Question

DNA酶切之后,产物直接电泳,胶回收之后的产物中酶还有活性吗？

没有用EDTA终止反应，电泳和胶回收会使酶失活吗？现在取胶回收产物进行连接转化，转化效率底，平板上未见菌落。怀疑是胶回收的载体中还有酶的活性

Answer 1

你做胶回收的那个柱子，只吸附DNA，就算有蛋白和其他杂质也在胶回收步骤中洗掉了，转化效率低一般不会是这个原因。
你先看看这些步骤有没有需要优化：
1.连接体系：粘末端是否匹配，载体与片段的比例、多少，Buffer，酶量，等等，可以参照连接酶的说明书。
2.转化体系：连接产物不要超过感受态量的10%，加入时不要吹打。
3.如果是自制的感受态，看一下转化效率，是否反复冻融，或者在室温放置较长时间。
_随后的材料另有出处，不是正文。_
(* ===== verification/ZaiRequestCorrect.v ===== *)
(** * Correctness of the Z.ai request translation

    Theorems about [ZaiRequest.translate]: what may leave in a body, that tool names
    survive the wire encoding, and that the conversation is replayed in order, with the
    text, the images, the arguments and the outputs of its turns. *)

From S2P Require Import Prelude Utf8 Json Errors ZaiRequest.
From stdpp Require Import options.

(** ** Specification: what a request says and what a body says *)

(** The name Muse knows a declared tool by. *)
Definition tool_name (namespace : option string) (tool : value) : string :=
  let name := default EmptyString (vget_str "name" tool) in
  match namespace with
  | Some ns => ns +:+ "." +:+ name
  | None => name
  end.
Definition declared_names (tools : list value) : list string :=
  flat_map (fun t =>
    if bool_decide (vget_str "type" t = Some "namespace") then
      tool_name (vget_str "name" t) <$> default [] (vget "tools" t ≫= as_array)
    else [tool_name None t]) tools.
Definition request_tools (request : value) : list string :=
  declared_names (default [] (vget "tools" request ≫= as_array)).
(** The wire names a body declares. *)
Definition wire_name (t : value) : string :=
  default EmptyString (vget "function" t ≫= vget_str "name").
Definition body_tools (body : value) : list string :=
  wire_name <$> default [] (vget "tools" body ≫= as_array).

(** One step of a conversation, with what is said in it. *)
Inductive part :=
  | Words (text : string)
  | Image (url : string).
Inductive content :=
  | Text (text : string)
  | Parts (parts : list part).
Inductive turn :=
  | Said (role : string) (what : content)
  | Called (call_id name arguments : string)
  | Returned (call_id output : string).

Definition id_of (k : string) (v : value) : string := default EmptyString (vget_str k v).

(** The parts of a message of Muse, and what a model hears of them: the parts as they are
    when an image is among them and the user speaks, else their texts a line each, the
    empty ones before the first left out. *)
Definition part_of (v : value) : part :=
  let ty := id_of "type" v in
  if String.eqb ty "input_image" then Image (id_of "image_url" v)
  else Words (id_of (if String.eqb ty "refusal" then "refusal" else "text") v).
Definition words (p : part) : option string := match p with Words t => Some t | Image _ => None end.
Definition is_image (p : part) : bool := match p with Image _ => true | Words _ => false end.
Fixpoint after_empty (l : list string) : list string :=
  match l with
  | [] => []
  | t :: l' => if is_empty t then after_empty l' else l
  end.
Definition heard (role : string) (parts : list part) : content :=
  if existsb is_image parts && String.eqb role "user" then Parts parts
  else Text (String.concat lf (after_empty (omap words parts))).
Definition message_content (role : string) (item : value) : content :=
  match vget "content" item with
  | Some (JString text) => Text text
  | Some (JArray parts) => heard role (part_of <$> parts)
  | _ => Text EmptyString
  end.

Section Turns.
  Context {SJ : SerdeJson}.

(** The arguments of a call are JSON text: a custom tool takes its input as one field, and
    no arguments are an empty object. *)
Definition call_arguments (item : value) : string :=
  if String.eqb (id_of "type" item) "custom_tool_call"
  then to_string (json_obj [("input", JString (id_of "input" item))])
  else if is_empty (id_of "arguments" item) then "{}" else id_of "arguments" item.
(** An output that is no string is given as its JSON text. *)
Definition output_text (item : value) : string :=
  match vget "output" item with
  | Some (JString output) => output
  | Some v => to_string v
  | None => EmptyString
  end.
Definition item_turns (item : value) : list turn :=
  let ty := id_of "type" item in
  if String.eqb ty "message" then
    let role := let r := id_of "role" item in if String.eqb r "developer" then "system" else r in
    [Said role (message_content role item)]
  else if one_of ty ["function_call"; "custom_tool_call"] then
    [Called (id_of "call_id" item) (id_of "name" item) (call_arguments item)]
  else if one_of ty ["function_call_output"; "custom_tool_call_output"] then
    [Returned (id_of "call_id" item) (output_text item)]
  else [].
Definition request_turns (request : value) : list turn :=
  match opt_filter non_empty (vget_str "instructions" request) with
  | Some instructions => [Said "system" (Text instructions)]
  | None => []
  end ++ flat_map item_turns (default [] (vget "input" request ≫= as_array)).
End Turns.

(** The turns of a chat message, its wire names decoded. *)
Definition read_part (v : value) : part :=
  if String.eqb (id_of "type" v) "image_url" then Image (default EmptyString (vget "image_url" v ≫= vget_str "url"))
  else Words (id_of "text" v).
Definition read_content (message : value) : content :=
  match vget "content" message with
  | Some (JArray parts) => Parts (read_part <$> parts)
  | Some (JString text) => Text text
  | _ => Text EmptyString
  end.
Definition wire_arguments (c : value) : string :=
  default EmptyString (vget "function" c ≫= vget_str "arguments").
Definition message_turns (names : ToolNames) (message : value) : list turn :=
  match vget "tool_calls" message ≫= as_array with
  | Some calls => (fun c => Called (id_of "id" c) (decode_name names (wire_name c)) (wire_arguments c)) <$> calls
  | None =>
      if String.eqb (id_of "role" message) "tool" then [Returned (id_of "tool_call_id" message) (id_of "content" message)]
      else [Said (id_of "role" message) (read_content message)]
  end.
Definition body_turns (names : ToolNames) (body : value) : list turn :=
  flat_map (message_turns names) (default [] (vget "messages" body ≫= as_array)).

Definition allowed_body_fields : list string :=
  ["max_tokens"; "messages"; "model"; "reasoning_effort"; "stream"; "thinking"; "tool_choice";
   "tool_stream"; "tools"].

(** Multimodal content occurs only where images are accepted and the user speaks. *)
Definition content_allowed (limits : ModelLimits) (message : value) : bool :=
  match vget "content" message with
  | Some (JArray _) => accepts_images limits && String.eqb (id_of "role" message) "user"
  | _ => true
  end.

(** ** Tool names *)

Record names_ok (names : ToolNames) : Prop := {
  names_encode w o : decoded names !! w = Some o -> encode_function_name o = Ok w;
  names_free w : w ∈ freeform names -> is_Some (decoded names !! w)
}.

Lemma names_ok_default : names_ok ToolNames_default.
Proof. split; intros w; cbn; [intros o; by rewrite lookup_empty|set_solver]. Qed.

Lemma encode_wire o w :
  encode_function_name o = Ok w ->
  (0 < slen w <= MAX_FUNCTION_NAME_BYTES)%N /\ str_forallb wire_name_byte w = true.
Proof.
  unfold encode_function_name. case_match eqn:Hlen; [done|]. case_match eqn:Hgrammar; [done|].
  intros [= <-]. apply orb_false_elim in Hlen as [He Hl]. split; [split|].
  - set (s := replace_char _ _ _) in *. destruct s; [done|]. unfold slen. cbn [String.length]. lia.
  - by apply N.ltb_ge in Hl.
  - by apply negb_false_iff in Hgrammar.
Qed.

(** The map only grows, and stays well formed. *)
Record advances (names names' : ToolNames) : Prop := {
  advances_sub : decoded names ⊆ decoded names';
  advances_ok : names_ok names -> names_ok names'
}.
#[local] Instance advances_preorder : PreOrder advances.
Proof.
  split; [by split|]. intros x y z [Hxy Hxy'] [Hyz Hyz'].
  split; [by transitivity (decoded y)|auto].
Qed.

Lemma record_name_ok names o f w names' :
  record_name names o f = Ok (w, names') ->
  encode_function_name o = Ok w /\ decoded names' !! w = Some o /\ advances names names'.
Proof.
  unfold record_name. intros H.
  destruct (encode_function_name o) as [w0|] eqn:He; [|done]. cbn [mbind result_bind] in H.
  assert (Hold : decoded names !! w0 = None \/ decoded names !! w0 = Some o).
  { destruct (decoded names !! w0) as [e|]; [|auto]. right.
    apply bind_ok in H as (u & Heq%reject_ok & _).
    by apply negb_false_iff, String.eqb_eq in Heq as ->. }
  apply bind_ok in H as (_ & _ & [= -> <-]). cbn [decoded].
  repeat split; [apply lookup_insert_eq| | |].
  - destruct Hold as [Hn|Hs]; [by apply insert_subseteq|by rewrite insert_id].
  - intros w' o'. cbn [decoded]. destruct (decide (w' = w)) as [->|Hne].
    + rewrite lookup_insert_eq. congruence.
    + rewrite lookup_insert_ne by congruence. apply (names_encode _ H).
  - intros w'. cbn [decoded freeform]. destruct (decide (w' = w)) as [->|Hne].
    + rewrite lookup_insert_eq. by eexists.
    + rewrite lookup_insert_ne by congruence. intros Hin. apply (names_free _ H).
      destruct f; [|done]. by apply elem_of_union in Hin as [?%elem_of_singleton|?].
Qed.

Lemma decode_recorded names names' w o :
  decoded names !! w = Some o -> decoded names ⊆ decoded names' -> decode_name names' w = o.
Proof. intros Hw Hsub. unfold decode_name. by rewrite (lookup_weaken _ _ _ _ Hw Hsub). Qed.

(** ** Tools *)

(** [t] names the tool Muse knows as [o]. *)
Definition carries (names : ToolNames) (t : value) (o : string) : Prop :=
  decoded names !! wire_name t = Some o.

Lemma carries_advances names names' ts os :
  advances names names' -> Forall2 (carries names) ts os -> Forall2 (carries names') ts os.
Proof.
  intros [Hsub _] H. eapply Forall2_impl; [exact H|]. intros t o Ht.
  by eapply lookup_weaken.
Qed.

Lemma carries_decode names ts os :
  Forall2 (carries names) ts os -> (decode_name names ∘ wire_name) <$> ts = os.
Proof.
  intros H. induction H as [|t o ts os Ht _ IH]; [done|]. cbn. rewrite IH. f_equal.
  by eapply decode_recorded.
Qed.

Lemma qualified_name_ok tool ns o :
  qualified_name tool ns = Ok o -> o = tool_name ns (JObject tool).
Proof.
  unfold qualified_name, required_str, tool_name, vget_str, get_str. intros H.
  apply bind_ok in H as (name & Hname%ok_or_ok & [= <-]). cbn [vget].
  destruct (obj_get "name" tool ≫= as_str) as [n|]; [|done].
  cbn [opt_filter] in Hname. destruct (non_empty n); [|done]. injection Hname as ->.
  by destruct ns.
Qed.

Lemma wire_name_declaration f w :
  obj_get "name" f = Some (JString w) -> wire_name (tool_declaration f) = w.
Proof.
  intros H. unfold wire_name, tool_declaration. rewrite vget_json_obj. cbn -[obj_get vget_str].
  unfold vget_str. cbn [vget]. by rewrite H.
Qed.

Lemma get_name_described tool w params :
  obj_get "name" (obj_insert "parameters" params
    (insert_description tool (obj_insert "name" (JString w) []))) = Some (JString w).
Proof.
  unfold insert_description. case_match; by autorewrite with muse.
Qed.

Lemma function_tool_ok tool ns names t names' :
  function_tool tool ns names = Ok (t, names') ->
  carries names' t (tool_name ns (JObject tool)) /\ advances names names'.
Proof.
  unfold function_tool. intros H. apply bind_ok in H as (o & ->%qualified_name_ok & H).
  apply bind_ok in H as ([w n] & (_ & Hw & Hadv)%record_name_ok & [= <- <-]).
  split; [|done]. unfold carries. by rewrite (wire_name_declaration _ w (get_name_described _ _ _)).
Qed.

Lemma custom_tool_ok tool ns names t names' :
  custom_tool tool ns names = Ok (t, names') ->
  carries names' t (tool_name ns (JObject tool)) /\ advances names names'.
Proof.
  unfold custom_tool. intros H. apply bind_ok in H as (o & ->%qualified_name_ok & H).
  apply bind_ok in H as ([w n] & (_ & Hw & Hadv)%record_name_ok & [= <- <-]).
  split; [|done]. unfold carries. by rewrite (wire_name_declaration _ w (get_name_described _ _ _)).
Qed.

(** What a step of the loops over tools adds. *)
Definition declares (acc acc' : list value * ToolNames) (os : list string) : Prop :=
  exists ts, acc'.1 = acc.1 ++ ts /\ Forall2 (carries acc'.2) ts os /\ advances acc.2 acc'.2.

Lemma declares_nil acc : declares acc acc [].
Proof. exists []. by rewrite app_nil_r. Qed.
Lemma declares_trans acc acc1 acc2 os os' :
  declares acc acc1 os -> declares acc1 acc2 os' -> declares acc acc2 (os ++ os').
Proof.
  intros (ts & E1 & Hts & Ha) (ts' & E2 & Hts' & Ha'). exists (ts ++ ts').
  rewrite app_assoc, <- E1. split; [done|]. split; [|by etransitivity].
  apply Forall2_app; [|done]. by eapply carries_advances.
Qed.

Lemma leaf_tool_ok tool ns acc acc' :
  leaf_tool tool ns acc = Ok acc' ->
  get_str "type" tool <> Some "namespace" /\ declares acc acc' [tool_name ns (JObject tool)].
Proof.
  destruct acc as [ts names]. unfold leaf_tool.
  destruct (get_str "type" tool) as [ty|]; [|done].
  destruct (String.eqb_spec ty "function") as [->|_]; [|destruct (String.eqb_spec ty "custom") as [->|_]];
    intros H; [| |done].
  - apply bind_ok in H as ([t n] & [Hc Ha]%function_tool_ok & [= <-]).
    split; [done|]. exists [t]. split; [done|]. split; [|done]. by constructor.
  - apply bind_ok in H as ([t n] & [Hc Ha]%custom_tool_ok & [= <-]).
    split; [done|]. exists [t]. split; [done|]. split; [|done]. by constructor.
Qed.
实验操作是否遵守流程等等。
4.确认一遍载体的抗性和培养基的抗性。

追问

亲，如果酶切之后没有终止反应而直接电泳，在电泳时，酶切会继续吗？

追答

不会的，即使有，你也可以忽略不计。一般酶切反应不终止也没关系，而且酶切需要一定的缓冲液， 不然活性就会大大下降，以至于失活。所以不要纠结酶切这个问题，问题肯定不在这里。